These 3 Brewers may have turned the corner
PHILADELPHIA -- Through four innings on Saturday at Citizens Bank Park, it felt like more of the same for the Brewers and starter Adrian Houser.
A couple of miscues led to some early runs for the Phillies, while the Brewers were once again being held scoreless behind Houser, who had received no runs of support over 9 1/3 innings in his first two starts. But that all changed in the fifth inning when Hunter Renfroe ripped a leadoff double -- one of his three hits on the day -- that served as the turning point in Milwaukee's 5-3 comeback win.
But Renfroe and Houser weren't the only Brewers hoping that Saturday's victory serves as a watershed moment for the season, as a whole. Setup man Devin Williams flashed some encouraging signs of his own while breezing through the eighth inning before handing the ball to closer Josh Hader.

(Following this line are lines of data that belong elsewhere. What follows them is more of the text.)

(** The columns of a text with no white space at its ends are not empty. *)
Lemma split_gaps_from_columns (s field gap : string) :
  field <> EmptyString \/ (gap = EmptyString /\ starts_with_space s = false /\
                           s <> EmptyString) ->
  (s = EmptyString -> gap = EmptyString) ->
  ends_in_space s = false ->
  Forall (fun part => part <> EmptyString) (split_gaps_from field gap s).
Proof.
  revert field gap. induction s as [|c rest IH]; intros field gap Hf Hg He.
  - rewrite (Hg eq_refl). simpl. constructor; [|constructor].
    destruct Hf as [Hf | (_ & _ & Hf)]; [exact Hf | contradiction].
  - destruct (ends_in_space_tail c rest He) as (Hrest & Hlast).
    cbn [split_gaps_from]. destruct (is_space c) eqn:Ec.
    + assert (Hfield : field <> EmptyString).
      { destruct Hf as [Hf | (_ & Hs & _)]; [exact Hf|]. simpl in Hs. congruence. }
      apply IH; [now left | | exact Hrest].
      intros ->. specialize (Hlast eq_refl). congruence.
    + destruct gap as [|w [|w' gap]].
      * apply IH; [left; apply append_not_empty_r | reflexivity | exact Hrest].
      * apply IH; [left | reflexivity | exact Hrest].
        destruct field; discriminate.
      * constructor.
        -- destruct Hf as [Hf | (Hgap & _)]; [exact Hf | discriminate].
        -- apply IH; [left; discriminate | reflexivity | exact Hrest].
Qed.

Lemma split_gaps_trimmed (line : string) :
  trim line <> EmptyString ->
  Forall (fun part => part <> EmptyString) (split_gaps (trim line)).
Proof.
  intros H. destruct (trim_edges line) as (Hs & He).
  apply split_gaps_from_columns; [right; auto | reflexivity | exact He].
Qed.

Lemma or_else_not_empty (s d : string) : d <> EmptyString -> or_else s d <> EmptyString.
Proof.
  intros H. unfold or_else. destruct (String.eqb_spec s EmptyString); [exact H | assumption].
Qed.

Lemma device_of_line_spec (line : string) (d : Device.t) :
  In d (device_of_line line) ->
  let parts := split_gaps (trim line) in
  (4 <= List.length parts)%nat /\
  Device.name d = nth 0 parts EmptyString /\
  Device.udid d = nth 2 parts EmptyString /\
  Device.model d = or_else (nth 4 parts EmptyString) "Unknown" /\
  Device.connectionType d = or_else (nth 1 parts EmptyString) "Unknown" /\
  Device.name d <> EmptyString /\ Device.udid d <> EmptyString.
Proof.
  unfold device_of_line. cbv zeta. intros H.
  set (parts := split_gaps (trim line)) in *.
  destruct (Nat.leb_spec 4 (List.length parts)) as [Hl|Hl]; [|contradiction].
  destruct H as [<-|[]]. cbn [Device.name Device.udid Device.model Device.connectionType].
  assert (Hne : trim line <> EmptyString).
  { intros E. subst parts. rewrite E in Hl. simpl in Hl. lia. }
  pose proof (split_gaps_trimmed line Hne) as Hall. fold parts in Hall.
  rewrite Forall_forall in Hall.
  repeat split; try exact Hl; apply Hall, nth_In; lia.
Qed.

(** X14. [getConnectedDevices] reads the table [devicectl] prints: nothing
    when the command failed, otherwise at most one device per line after
    the two header lines. A line gives a device when, trimmed and cut at
    every run of two or more blanks, it has at least four columns; the
    device takes the first column as name and the third as udid, neither of
    them empty; model and connection type are never empty, and a line of
    exactly four columns has the model [Unknown], the model being read from
    a fifth column. *)
Theorem device_table_rows :
  forall (text : string),
    getConnectedDevices None = [] /\
    (List.length (getConnectedDevices (Some text)) <= List.length (split LF text) - 2)%nat /\
    (forall d, In d (getConnectedDevices (Some text)) ->
               exists line,
                 In line (skipn 2 (split LF text)) /\
                 (4 <= List.length (split_gaps (trim line)))%nat /\
                 Device.name d = nth 0 (split_gaps (trim line)) EmptyString /\
                 Device.udid d = nth 2 (split_gaps (trim line)) EmptyString /\
                 Device.name d <> EmptyString /\ Device.udid d <> EmptyString /\
                 Device.model d <> EmptyString /\ Device.connectionType d <> EmptyString) /\
    (forall line, List.length (split_gaps (trim line)) = 4%nat ->
                  exists d, device_of_line line = [d] /\ Device.model d = "Unknown").
Proof.
  intros text. split; [reflexivity|]. split; [|split].
  - unfold getConnectedDevices. rewrite <- length_skipn.
    induction (skipn 2 (split LF text)) as [|l ls IH]; [simpl; lia|].
    cbn [flat_map]. rewrite length_app. cbn [List.length].
    assert (List.length (device_of_line l) <= 1)%nat.
    { unfold device_of_line. destruct (Nat.leb 4 _); simpl; lia. }
    lia.
  - intros d Hd. unfold getConnectedDevices in Hd. apply in_flat_map in Hd.
    destruct Hd as (line & Hin & Hd). exists line.
    destruct (device_of_line_spec line d Hd) as (H4 & Hn & Hu & Hm & Hc & Hn' & Hu').
    repeat split; try assumption.
    + rewrite Hm. apply or_else_not_empty. discriminate.
    + rewrite Hc. apply or_else_not_empty. discriminate.
  - intros line H4. unfold device_of_line. rewrite H4. cbn [Nat.leb].
    eexists. split; [reflexivity|]. cbn [Device.model].
    rewrite nth_overflow by lia. reflexivity.
Qed.

Lemma device_table_rows_witness :
  let text := "Name   Host   Id   State   Model" ++ nl ++ "----" ++ nl ++
              "  Pad   pad.local   0000-2   connected" ++ nl in
  List.length (split_gaps (trim "  Pad   pad.local   0000-2   connected")) = 4%nat /\
  (exists d, device_of_line "  Pad   pad.local   0000-2   connected" = [d] /\
             Device.model d = "Unknown") /\
  List.length (getConnectedDevices (Some text)) = 1%nat.
Proof.
  intros text.
  assert (H : List.length (split_gaps (trim "  Pad   pad.local   0000-2   connected")) = 4%nat)
    by reflexivity.
  destruct (device_table_rows text) as (_ & _ & _ & H4).
  split; [exact H|]. split; [exact (H4 _ H) | reflexivity].
Defined.

(** ** Crash reports *)

Lemma insert_report_In (x r : CrashReport.t) (l : list CrashReport.t) :
  In x (insert_report r l) <-> x = r \/ In x l.
Proof.
  induction l as [|y l IH]; simpl; [intuition congruence|].
  destruct (CrashReport.date y <=? CrashReport.date r); simpl; [intuition congruence|].
  rewrite IH. intuition congruence.
Qed.

Lemma sort_reports_In (x : CrashReport.t) (l : list CrashReport.t) :
  In x (sort_reports l) <-> In x l.
Proof.
  induction l as [|y l IH]; simpl; [reflexivity|].
  rewrite insert_report_In, IH. intuition congruence.
Qed.

Lemma insert_report_length (r : CrashReport.t) (l : list CrashReport.t) :
  List.length (insert_report r l) = Datatypes.S (List.length l).
Proof.
  induction l as [|y l IH]; simpl; [reflexivity|].
  destruct (CrashReport.date y <=? CrashReport.date r); simpl; [reflexivity | now rewrite IH].
Qed.

Lemma sort_reports_length (l : list CrashReport.t) :
  List.length (sort_reports l) = List.length l.
Proof.
  induction l as [|y l IH]; simpl; [reflexivity | now rewrite insert_report_length, IH].
Qed.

While it was business as usual for Hader -- he tossed a perfect inning for his seventh scoreless outing in as many appearances this season -- here's a closer look at each of those other three players and what Saturday's performances may mean moving forward.
Devin Williams
1 IP, 1 H, 0 R, 1 K (nine pitches)
Williams looked a lot more like the nearly untouchable reliever from the last two years than the one who has struggled to find his groove over this season's first two weeks. Facing the top of the Phillies' order with the Brewers clinging to a 5-3 lead, Williams needed only nine pitches to retire the side.
The right-hander got Jean Segura to swing through a changeup for the first out, then erased a Rhys Hoskins single by getting Bryce Harper to ground into an inning-ending double play. Of Williams’ four changeups that the Phillies swung at, three resulted in whiffs and the fourth was Harper’s double-play ball.
“Both Devin and Josh had tough innings with the hitters faced and they were both really efficient,” manager Craig Counsell said. “It’s great to see Devin just be efficient with the pitches. ... So just good, clean innings for both of them.”
Hunter Renfroe
3-for-4, HR, 2B, RBI, 2 R
Williams’ clean frame protected a lead that Renfroe helped build. Trailing 3-0 through four innings, Renfroe laced a leadoff double in the fifth to trigger a four-run inning that featured a pair of two-out RBI singles and a double steal of home.
Renfroe added an insurance run with a 402-foot opposite-field homer in the sixth, then singled in the ninth for his first three-hit game in his brief time with the Brewers.
“Just a big offensive game,” Counsell said. “We needed a big offensive game and Hunter kind of broke out. The home run to add on a run was big, so I thought Hunter had a really nice game.”
Though Renfroe had a three-strikeout day in Friday’s series opener, that came on the heels of hitting his first homer of the season on Tuesday and a multi-hit effort on Wednesday.
"Once you got a few at-bats under your belt, you're obviously seeing the ball a little better, feeling a little more comfortable in the box,” Renfroe said. “We've got a tough stretch here with all the travel and stuff, but just gotta keep going out there, keep battling and do what you can."
Adrian Houser
6 IP, 5 H, 3 R, 1 BB, 3 K
When Renfroe crossed the plate on Jace Peterson’s single in the top of the fifth, it marked the first time this season that Milwaukee had anything other than a zero on the scoreboard while Houser was in the game. The Brewers had scored just one run in his first two starts -- and that came well after he had departed the game.
"I was just trying to go out there and keep us in the ballgame, especially after giving up three runs early,” Houser said. “Just trying to go out there, get outs, get the guys back in the dugout and let them get on a roll. It worked out. We got on a roll and they picked me up today. It was huge."
Houser rewarded his offense by recording impressive shutdown innings in both the fifth and sixth. The righty forced an inning-ending double play from Hoskins in the fifth, then breezed through the heart of the Phillies’ order in the sixth. He fooled Harper with a well-placed changeup below the zone on a full count for the first out before needing just three more pitches to get Nick Castellanos and J.T. Realmuto.
“I thought it was a great game by Adrian,” Counsell said. “It’s one of those games that just shows how he’s gotten better. … They did a nice job to put us down 3-0, and then he was just really, really good after that. He just kept putting up zeroes, kept fighting, kept making good pitches. And that’s why we won the game.”
There figures to be plenty more wins on the horizon if Williams, Renfroe and Houser stay on this track -- especially with Hader slamming the door.